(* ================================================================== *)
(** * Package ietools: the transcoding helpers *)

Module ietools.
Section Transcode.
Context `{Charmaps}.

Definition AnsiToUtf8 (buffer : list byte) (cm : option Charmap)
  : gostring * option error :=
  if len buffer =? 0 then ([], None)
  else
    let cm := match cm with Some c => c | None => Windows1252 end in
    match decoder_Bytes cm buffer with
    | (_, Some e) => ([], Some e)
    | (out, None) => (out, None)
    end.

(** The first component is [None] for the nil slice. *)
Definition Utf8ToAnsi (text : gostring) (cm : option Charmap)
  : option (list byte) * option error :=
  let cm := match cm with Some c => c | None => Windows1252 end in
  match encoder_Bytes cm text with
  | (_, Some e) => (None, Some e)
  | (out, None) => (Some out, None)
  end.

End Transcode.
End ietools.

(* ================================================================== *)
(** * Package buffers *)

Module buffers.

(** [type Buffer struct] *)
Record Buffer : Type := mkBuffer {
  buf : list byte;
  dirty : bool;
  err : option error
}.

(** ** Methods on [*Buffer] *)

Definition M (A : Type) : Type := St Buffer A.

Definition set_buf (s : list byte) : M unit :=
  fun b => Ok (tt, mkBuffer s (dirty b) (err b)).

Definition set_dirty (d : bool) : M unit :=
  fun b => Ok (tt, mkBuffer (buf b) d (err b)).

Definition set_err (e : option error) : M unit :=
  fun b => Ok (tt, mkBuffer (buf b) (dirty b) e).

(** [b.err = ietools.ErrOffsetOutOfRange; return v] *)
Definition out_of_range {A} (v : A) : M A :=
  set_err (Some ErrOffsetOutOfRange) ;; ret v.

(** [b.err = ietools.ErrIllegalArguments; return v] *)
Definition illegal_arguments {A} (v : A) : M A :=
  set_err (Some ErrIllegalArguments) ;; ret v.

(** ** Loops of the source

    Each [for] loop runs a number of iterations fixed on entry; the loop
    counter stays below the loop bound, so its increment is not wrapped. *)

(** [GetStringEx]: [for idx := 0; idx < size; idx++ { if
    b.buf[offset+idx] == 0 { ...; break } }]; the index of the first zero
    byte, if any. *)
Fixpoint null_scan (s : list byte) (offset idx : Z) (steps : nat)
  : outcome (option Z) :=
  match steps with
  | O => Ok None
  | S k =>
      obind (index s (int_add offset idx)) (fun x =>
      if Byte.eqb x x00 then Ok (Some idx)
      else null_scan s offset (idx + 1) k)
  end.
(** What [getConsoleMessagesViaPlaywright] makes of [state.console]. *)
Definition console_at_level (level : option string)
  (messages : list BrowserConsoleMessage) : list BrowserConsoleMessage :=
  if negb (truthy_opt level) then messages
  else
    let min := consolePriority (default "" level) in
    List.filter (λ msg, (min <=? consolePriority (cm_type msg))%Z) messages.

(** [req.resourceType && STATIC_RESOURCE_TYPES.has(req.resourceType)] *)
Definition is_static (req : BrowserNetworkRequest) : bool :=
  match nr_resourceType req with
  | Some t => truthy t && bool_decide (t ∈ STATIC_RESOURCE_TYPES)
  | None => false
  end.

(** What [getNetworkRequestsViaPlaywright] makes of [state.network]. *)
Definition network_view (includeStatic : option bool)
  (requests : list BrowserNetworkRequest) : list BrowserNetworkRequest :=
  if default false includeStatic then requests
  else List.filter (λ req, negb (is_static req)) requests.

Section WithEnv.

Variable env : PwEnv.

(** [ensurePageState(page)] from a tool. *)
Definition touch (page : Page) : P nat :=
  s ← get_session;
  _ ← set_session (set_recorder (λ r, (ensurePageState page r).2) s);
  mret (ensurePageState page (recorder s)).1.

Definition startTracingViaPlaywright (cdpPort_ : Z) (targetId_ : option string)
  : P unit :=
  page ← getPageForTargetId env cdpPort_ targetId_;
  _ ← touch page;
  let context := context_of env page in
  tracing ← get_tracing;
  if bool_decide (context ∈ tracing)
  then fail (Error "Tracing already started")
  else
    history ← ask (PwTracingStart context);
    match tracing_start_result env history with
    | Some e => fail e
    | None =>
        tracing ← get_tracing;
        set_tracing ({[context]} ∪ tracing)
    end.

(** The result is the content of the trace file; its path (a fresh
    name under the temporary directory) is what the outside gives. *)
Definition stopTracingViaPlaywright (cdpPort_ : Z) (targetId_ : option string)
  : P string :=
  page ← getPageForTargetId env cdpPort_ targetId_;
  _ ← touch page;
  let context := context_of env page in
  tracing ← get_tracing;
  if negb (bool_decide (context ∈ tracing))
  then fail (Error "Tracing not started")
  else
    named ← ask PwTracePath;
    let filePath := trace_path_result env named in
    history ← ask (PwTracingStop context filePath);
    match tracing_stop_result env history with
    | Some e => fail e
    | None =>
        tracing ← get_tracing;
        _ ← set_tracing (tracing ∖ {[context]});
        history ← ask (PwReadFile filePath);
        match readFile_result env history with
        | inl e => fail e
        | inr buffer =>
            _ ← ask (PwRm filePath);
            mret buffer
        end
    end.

* * *

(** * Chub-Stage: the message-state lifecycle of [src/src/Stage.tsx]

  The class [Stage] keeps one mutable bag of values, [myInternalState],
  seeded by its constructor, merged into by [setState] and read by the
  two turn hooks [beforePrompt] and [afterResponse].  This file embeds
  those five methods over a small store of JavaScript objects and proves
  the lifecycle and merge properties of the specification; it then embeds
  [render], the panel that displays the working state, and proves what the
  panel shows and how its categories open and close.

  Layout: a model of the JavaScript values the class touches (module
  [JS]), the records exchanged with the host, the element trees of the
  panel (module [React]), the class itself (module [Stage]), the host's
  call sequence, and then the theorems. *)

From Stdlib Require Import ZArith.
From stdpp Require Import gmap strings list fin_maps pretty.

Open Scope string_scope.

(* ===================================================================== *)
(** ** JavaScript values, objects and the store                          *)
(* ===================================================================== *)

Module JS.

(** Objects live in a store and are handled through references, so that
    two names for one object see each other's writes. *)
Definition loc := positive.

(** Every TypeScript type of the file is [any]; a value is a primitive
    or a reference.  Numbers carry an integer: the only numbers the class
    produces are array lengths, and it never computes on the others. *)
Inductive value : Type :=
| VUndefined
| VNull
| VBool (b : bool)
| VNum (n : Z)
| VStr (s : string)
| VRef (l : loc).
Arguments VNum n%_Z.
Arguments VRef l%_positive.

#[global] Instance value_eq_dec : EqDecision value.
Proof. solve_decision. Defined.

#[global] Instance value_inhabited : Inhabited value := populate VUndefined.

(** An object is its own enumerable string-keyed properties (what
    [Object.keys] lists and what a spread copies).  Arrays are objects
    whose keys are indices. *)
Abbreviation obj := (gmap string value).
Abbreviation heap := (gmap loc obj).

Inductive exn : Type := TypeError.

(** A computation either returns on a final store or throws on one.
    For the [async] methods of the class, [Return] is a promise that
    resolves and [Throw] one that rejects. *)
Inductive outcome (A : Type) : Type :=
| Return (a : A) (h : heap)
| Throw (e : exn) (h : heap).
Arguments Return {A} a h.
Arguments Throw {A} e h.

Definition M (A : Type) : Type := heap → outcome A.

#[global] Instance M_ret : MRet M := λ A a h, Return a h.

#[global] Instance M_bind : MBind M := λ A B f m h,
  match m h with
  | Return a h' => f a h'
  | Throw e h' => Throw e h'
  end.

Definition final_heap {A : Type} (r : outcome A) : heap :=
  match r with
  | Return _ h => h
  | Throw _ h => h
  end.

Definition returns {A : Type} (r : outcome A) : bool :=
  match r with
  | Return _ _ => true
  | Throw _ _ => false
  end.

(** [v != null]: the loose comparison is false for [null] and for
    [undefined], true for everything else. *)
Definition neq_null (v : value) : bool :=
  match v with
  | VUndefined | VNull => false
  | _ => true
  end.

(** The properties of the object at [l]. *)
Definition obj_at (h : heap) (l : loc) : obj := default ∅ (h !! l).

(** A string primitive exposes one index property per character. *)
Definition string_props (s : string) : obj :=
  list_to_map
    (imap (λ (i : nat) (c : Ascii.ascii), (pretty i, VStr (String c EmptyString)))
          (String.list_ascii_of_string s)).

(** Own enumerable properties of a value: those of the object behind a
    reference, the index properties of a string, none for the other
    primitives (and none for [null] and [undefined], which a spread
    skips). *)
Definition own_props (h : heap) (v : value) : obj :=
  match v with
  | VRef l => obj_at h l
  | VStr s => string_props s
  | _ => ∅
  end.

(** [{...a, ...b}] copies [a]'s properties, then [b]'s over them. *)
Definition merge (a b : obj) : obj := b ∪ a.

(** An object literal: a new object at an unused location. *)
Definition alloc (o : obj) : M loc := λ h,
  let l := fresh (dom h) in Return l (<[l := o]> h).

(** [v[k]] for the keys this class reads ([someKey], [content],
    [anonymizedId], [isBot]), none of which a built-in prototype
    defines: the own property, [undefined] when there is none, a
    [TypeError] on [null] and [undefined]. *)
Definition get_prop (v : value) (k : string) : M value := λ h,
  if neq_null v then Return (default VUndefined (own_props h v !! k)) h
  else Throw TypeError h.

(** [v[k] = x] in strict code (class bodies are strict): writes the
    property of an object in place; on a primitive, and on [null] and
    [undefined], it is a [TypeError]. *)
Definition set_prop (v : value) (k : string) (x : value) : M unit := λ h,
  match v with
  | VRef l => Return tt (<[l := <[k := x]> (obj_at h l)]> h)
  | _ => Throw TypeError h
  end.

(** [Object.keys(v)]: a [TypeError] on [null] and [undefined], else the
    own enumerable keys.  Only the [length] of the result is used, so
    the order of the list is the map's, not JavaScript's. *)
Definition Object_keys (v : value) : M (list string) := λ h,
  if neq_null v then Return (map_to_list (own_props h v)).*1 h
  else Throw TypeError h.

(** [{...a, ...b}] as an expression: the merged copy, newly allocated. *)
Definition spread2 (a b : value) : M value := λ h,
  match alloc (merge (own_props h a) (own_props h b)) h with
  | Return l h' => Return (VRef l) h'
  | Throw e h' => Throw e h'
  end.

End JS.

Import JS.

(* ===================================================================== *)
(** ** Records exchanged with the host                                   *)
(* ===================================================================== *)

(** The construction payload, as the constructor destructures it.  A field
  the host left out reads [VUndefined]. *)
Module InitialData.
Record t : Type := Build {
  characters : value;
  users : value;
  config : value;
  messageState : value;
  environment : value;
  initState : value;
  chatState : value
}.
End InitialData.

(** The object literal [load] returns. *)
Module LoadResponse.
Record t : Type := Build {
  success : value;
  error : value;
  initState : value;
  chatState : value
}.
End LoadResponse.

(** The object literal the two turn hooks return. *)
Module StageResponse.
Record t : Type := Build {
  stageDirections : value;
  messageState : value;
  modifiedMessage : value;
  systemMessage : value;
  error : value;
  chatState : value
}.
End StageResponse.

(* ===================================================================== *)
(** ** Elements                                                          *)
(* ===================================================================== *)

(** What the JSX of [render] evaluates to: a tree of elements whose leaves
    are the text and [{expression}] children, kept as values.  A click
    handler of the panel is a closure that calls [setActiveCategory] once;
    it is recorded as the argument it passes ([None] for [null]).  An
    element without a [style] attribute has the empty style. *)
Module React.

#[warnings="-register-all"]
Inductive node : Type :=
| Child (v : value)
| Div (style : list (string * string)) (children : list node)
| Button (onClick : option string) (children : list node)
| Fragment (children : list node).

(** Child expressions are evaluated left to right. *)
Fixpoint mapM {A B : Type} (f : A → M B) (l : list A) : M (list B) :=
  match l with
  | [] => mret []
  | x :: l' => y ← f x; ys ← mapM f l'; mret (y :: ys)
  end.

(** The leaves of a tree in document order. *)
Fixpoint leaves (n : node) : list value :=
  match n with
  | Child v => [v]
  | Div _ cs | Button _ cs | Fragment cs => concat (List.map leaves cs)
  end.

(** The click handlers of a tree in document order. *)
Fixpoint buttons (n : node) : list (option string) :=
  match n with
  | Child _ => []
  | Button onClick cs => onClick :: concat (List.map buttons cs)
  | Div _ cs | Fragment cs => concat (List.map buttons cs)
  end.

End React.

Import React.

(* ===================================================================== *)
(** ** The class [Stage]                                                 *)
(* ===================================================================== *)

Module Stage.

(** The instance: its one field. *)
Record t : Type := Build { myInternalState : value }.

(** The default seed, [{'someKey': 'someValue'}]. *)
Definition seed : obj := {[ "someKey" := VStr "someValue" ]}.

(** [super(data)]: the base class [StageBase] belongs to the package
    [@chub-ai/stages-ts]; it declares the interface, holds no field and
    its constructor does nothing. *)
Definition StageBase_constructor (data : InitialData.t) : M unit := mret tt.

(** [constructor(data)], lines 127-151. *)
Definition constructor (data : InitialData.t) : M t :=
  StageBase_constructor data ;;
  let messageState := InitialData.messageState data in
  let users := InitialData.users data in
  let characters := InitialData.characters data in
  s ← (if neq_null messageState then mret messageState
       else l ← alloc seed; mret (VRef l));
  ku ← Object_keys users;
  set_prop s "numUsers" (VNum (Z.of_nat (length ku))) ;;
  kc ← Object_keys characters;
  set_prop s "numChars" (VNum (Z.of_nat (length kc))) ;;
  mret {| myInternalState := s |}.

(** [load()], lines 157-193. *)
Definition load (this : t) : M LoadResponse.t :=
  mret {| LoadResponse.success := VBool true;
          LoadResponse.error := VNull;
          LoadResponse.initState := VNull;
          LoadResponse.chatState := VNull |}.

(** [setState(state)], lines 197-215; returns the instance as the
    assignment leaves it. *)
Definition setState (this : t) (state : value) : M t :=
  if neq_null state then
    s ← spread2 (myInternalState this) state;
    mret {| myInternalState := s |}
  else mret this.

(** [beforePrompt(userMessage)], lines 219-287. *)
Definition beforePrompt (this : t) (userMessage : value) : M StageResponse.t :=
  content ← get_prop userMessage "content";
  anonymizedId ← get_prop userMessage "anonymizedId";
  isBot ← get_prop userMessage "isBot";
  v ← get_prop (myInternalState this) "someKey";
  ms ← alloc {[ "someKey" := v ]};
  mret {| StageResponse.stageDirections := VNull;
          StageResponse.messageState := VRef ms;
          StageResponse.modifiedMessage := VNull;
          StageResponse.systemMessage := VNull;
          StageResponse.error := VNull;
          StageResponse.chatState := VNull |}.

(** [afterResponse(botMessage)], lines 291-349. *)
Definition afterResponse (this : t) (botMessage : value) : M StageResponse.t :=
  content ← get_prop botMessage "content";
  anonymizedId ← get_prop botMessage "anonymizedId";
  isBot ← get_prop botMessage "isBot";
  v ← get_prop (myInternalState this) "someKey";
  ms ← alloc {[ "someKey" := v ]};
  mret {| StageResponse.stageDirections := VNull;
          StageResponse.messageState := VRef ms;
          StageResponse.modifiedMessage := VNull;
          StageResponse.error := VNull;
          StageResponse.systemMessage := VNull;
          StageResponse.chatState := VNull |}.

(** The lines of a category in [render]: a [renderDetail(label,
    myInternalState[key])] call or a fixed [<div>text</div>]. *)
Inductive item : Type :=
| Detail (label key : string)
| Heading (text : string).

Work task
Among the lines of the data, identify those with the word "concat". Copy each of them.

Answer section
  | Div _ cs | Button _ cs | Fragment cs => concat (List.map leaves cs)
  | Button onClick cs => onClick :: concat (List.map buttons cs)
  | Div _ cs | Fragment cs => concat (List.map buttons cs)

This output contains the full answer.